→ **Exercise requirements**
Which lines below contain the word "mkSlew"? Copy each one.

→ **Listed entries**
**********
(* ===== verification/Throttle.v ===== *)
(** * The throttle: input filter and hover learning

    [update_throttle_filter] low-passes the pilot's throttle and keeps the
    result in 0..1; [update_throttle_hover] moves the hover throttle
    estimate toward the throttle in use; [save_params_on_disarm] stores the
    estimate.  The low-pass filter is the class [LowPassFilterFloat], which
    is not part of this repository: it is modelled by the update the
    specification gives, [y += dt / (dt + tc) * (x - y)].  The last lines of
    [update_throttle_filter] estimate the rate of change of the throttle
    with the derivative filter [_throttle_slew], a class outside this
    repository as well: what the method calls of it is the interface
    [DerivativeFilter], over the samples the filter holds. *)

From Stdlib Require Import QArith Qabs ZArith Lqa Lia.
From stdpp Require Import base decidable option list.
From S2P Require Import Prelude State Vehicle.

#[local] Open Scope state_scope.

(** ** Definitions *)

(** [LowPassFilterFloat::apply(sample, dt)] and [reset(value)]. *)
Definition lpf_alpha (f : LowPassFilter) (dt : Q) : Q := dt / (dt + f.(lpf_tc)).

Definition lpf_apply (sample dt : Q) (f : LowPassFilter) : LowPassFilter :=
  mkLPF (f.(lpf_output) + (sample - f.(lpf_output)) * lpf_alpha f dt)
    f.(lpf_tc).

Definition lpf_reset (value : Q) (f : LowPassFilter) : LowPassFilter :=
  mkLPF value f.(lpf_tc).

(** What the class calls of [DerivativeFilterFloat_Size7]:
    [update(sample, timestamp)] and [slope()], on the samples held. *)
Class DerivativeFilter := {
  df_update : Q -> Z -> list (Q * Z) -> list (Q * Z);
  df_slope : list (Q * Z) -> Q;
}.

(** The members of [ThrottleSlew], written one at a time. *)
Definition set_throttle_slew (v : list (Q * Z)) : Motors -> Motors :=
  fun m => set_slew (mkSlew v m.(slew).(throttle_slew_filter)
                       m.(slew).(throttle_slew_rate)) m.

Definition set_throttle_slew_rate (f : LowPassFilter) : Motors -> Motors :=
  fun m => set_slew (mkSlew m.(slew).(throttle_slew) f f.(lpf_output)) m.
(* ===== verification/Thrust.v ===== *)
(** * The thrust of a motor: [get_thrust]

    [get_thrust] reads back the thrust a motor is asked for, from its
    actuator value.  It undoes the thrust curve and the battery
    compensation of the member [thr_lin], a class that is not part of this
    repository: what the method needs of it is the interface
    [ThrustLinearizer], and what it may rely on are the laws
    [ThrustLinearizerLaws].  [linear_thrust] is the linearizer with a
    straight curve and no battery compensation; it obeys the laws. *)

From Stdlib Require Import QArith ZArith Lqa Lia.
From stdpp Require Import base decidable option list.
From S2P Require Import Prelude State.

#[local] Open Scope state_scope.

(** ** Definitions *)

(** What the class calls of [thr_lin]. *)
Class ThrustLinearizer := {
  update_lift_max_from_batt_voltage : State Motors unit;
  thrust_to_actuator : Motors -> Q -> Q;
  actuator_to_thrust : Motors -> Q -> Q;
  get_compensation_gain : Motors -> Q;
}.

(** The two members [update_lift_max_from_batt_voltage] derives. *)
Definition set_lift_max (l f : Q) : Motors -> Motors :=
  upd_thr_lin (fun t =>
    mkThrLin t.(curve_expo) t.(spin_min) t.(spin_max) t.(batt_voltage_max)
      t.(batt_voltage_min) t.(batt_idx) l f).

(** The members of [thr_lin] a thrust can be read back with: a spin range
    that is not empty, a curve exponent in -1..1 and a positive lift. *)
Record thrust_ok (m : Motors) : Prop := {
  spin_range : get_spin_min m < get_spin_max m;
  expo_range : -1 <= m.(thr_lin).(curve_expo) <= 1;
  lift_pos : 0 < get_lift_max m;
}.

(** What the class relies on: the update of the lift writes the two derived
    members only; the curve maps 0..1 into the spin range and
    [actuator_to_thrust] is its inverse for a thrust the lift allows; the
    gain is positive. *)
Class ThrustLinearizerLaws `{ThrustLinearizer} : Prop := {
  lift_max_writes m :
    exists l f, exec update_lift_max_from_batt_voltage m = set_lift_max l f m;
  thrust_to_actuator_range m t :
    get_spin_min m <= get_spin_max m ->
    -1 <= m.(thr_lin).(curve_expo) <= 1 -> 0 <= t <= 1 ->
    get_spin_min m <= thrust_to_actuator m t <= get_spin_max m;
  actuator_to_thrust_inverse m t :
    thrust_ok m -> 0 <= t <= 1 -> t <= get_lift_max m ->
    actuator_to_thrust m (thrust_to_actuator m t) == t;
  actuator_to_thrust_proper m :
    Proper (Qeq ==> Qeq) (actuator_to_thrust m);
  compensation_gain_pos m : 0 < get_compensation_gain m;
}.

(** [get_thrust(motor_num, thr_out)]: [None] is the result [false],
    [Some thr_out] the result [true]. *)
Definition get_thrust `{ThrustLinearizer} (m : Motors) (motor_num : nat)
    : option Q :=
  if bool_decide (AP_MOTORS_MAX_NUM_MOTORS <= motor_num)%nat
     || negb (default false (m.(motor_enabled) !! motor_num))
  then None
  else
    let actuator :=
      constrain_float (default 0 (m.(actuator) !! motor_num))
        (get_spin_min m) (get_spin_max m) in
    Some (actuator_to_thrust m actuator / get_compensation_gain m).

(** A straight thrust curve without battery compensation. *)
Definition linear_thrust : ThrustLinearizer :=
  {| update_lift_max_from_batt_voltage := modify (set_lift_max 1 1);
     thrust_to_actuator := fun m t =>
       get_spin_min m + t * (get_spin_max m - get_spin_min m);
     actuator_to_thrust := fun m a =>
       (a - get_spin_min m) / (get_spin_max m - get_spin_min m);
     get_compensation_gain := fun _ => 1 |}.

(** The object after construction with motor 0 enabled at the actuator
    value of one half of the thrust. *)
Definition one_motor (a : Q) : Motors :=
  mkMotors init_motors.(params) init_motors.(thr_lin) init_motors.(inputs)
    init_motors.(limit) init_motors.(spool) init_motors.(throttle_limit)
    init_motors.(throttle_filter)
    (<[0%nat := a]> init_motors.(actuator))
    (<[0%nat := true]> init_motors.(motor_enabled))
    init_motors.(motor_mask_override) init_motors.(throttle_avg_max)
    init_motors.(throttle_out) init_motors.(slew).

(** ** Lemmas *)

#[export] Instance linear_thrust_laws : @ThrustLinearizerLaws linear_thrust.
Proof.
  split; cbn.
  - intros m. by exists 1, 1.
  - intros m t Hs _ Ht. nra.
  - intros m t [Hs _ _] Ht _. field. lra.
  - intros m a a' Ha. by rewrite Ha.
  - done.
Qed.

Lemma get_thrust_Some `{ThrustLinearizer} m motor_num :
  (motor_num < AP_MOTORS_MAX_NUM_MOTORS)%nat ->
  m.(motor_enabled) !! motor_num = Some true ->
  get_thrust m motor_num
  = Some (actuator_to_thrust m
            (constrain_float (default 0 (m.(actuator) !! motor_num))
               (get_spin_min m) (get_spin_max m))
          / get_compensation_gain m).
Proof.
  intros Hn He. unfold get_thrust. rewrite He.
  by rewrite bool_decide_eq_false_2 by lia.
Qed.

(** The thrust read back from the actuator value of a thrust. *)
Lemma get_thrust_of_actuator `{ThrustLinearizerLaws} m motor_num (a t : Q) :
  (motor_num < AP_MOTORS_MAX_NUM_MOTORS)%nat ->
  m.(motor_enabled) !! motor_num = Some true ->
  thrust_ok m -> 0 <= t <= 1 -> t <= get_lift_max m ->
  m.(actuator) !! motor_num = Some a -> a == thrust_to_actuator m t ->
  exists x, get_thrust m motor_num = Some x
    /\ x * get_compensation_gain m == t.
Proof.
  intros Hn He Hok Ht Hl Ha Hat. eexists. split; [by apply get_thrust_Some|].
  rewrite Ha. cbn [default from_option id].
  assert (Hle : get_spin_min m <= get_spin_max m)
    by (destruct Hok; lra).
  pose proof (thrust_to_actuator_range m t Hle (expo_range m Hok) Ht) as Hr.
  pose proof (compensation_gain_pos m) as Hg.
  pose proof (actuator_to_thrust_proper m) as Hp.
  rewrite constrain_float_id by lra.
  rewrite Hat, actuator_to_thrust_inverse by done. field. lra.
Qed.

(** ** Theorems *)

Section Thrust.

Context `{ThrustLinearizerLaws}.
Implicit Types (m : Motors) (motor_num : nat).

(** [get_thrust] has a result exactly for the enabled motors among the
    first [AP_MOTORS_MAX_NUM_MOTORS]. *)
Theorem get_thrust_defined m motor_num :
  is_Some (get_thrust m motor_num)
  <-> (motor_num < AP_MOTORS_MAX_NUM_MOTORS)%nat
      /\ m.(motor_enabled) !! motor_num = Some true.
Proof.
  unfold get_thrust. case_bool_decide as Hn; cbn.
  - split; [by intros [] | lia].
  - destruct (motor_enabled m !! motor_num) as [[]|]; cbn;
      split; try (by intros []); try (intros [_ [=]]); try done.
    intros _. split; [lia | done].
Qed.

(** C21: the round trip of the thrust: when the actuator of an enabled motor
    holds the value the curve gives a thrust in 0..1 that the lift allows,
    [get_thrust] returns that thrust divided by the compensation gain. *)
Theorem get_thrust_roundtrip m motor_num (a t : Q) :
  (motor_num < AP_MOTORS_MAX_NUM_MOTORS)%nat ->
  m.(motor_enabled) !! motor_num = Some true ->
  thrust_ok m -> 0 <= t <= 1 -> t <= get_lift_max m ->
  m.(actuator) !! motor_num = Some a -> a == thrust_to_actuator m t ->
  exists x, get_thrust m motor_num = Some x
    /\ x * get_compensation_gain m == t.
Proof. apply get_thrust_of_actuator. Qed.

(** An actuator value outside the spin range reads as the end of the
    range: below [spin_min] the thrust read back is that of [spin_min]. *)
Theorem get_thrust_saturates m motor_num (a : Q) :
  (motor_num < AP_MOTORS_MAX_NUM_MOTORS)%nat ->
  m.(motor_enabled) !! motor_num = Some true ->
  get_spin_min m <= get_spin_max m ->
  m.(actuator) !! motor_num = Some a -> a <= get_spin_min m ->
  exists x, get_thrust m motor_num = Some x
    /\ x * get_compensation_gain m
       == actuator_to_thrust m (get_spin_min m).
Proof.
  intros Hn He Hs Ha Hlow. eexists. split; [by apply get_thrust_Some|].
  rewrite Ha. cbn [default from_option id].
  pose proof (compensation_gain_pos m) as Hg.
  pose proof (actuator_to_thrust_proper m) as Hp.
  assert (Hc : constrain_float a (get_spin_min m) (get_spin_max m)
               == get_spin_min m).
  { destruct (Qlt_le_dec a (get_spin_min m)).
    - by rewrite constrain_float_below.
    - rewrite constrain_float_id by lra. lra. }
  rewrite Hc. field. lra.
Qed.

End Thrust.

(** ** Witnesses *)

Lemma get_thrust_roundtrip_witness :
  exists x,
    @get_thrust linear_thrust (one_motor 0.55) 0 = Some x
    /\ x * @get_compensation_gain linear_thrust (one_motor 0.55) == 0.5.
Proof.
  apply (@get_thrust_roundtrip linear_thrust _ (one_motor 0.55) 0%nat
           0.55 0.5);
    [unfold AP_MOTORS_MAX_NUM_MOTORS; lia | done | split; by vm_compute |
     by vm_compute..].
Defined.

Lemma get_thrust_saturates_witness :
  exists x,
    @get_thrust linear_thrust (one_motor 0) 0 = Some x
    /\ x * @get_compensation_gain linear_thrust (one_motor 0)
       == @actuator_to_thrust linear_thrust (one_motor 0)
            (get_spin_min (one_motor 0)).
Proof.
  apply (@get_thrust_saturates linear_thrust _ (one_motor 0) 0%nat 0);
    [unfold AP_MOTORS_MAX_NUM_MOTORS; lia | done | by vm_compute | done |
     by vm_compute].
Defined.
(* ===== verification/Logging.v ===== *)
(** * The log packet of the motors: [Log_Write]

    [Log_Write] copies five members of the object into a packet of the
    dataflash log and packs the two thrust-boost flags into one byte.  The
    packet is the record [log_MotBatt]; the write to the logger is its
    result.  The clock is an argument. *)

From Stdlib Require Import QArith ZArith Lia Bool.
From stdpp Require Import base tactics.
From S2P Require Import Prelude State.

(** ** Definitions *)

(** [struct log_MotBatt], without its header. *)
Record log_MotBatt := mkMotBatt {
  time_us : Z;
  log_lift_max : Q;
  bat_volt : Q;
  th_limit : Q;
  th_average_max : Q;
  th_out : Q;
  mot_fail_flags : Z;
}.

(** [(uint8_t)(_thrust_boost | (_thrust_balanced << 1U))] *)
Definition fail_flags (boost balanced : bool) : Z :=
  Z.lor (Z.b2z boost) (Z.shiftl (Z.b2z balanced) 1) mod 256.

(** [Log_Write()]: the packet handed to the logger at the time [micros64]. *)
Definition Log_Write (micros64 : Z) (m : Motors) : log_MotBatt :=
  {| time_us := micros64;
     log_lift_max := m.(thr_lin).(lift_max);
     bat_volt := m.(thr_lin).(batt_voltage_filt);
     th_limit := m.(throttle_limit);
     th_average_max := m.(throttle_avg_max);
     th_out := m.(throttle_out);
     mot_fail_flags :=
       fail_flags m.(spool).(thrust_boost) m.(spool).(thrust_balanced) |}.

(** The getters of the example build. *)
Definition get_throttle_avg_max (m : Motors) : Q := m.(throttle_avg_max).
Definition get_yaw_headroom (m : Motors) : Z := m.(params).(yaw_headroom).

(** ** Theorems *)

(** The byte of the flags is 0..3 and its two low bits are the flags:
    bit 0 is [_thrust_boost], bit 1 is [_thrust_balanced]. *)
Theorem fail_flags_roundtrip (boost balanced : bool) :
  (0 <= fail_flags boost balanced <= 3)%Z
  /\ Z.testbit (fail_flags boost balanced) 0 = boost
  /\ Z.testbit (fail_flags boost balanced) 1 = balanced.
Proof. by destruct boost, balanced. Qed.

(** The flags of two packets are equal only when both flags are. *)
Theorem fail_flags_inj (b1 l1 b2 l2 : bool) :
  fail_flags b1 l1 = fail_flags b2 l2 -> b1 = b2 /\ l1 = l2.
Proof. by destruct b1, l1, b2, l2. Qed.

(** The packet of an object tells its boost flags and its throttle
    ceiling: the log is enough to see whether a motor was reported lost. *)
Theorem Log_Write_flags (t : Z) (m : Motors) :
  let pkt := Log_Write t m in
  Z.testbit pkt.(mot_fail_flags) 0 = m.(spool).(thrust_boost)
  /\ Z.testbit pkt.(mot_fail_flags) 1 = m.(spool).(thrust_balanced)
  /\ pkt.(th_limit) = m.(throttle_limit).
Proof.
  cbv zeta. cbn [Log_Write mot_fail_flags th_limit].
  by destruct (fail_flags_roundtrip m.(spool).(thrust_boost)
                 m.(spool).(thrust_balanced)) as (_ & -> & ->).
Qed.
**********
→ **Exercise response**
  fun m => set_slew (mkSlew v m.(slew).(throttle_slew_filter)
  fun m => set_slew (mkSlew m.(slew).(throttle_slew) f f.(lpf_output)) m.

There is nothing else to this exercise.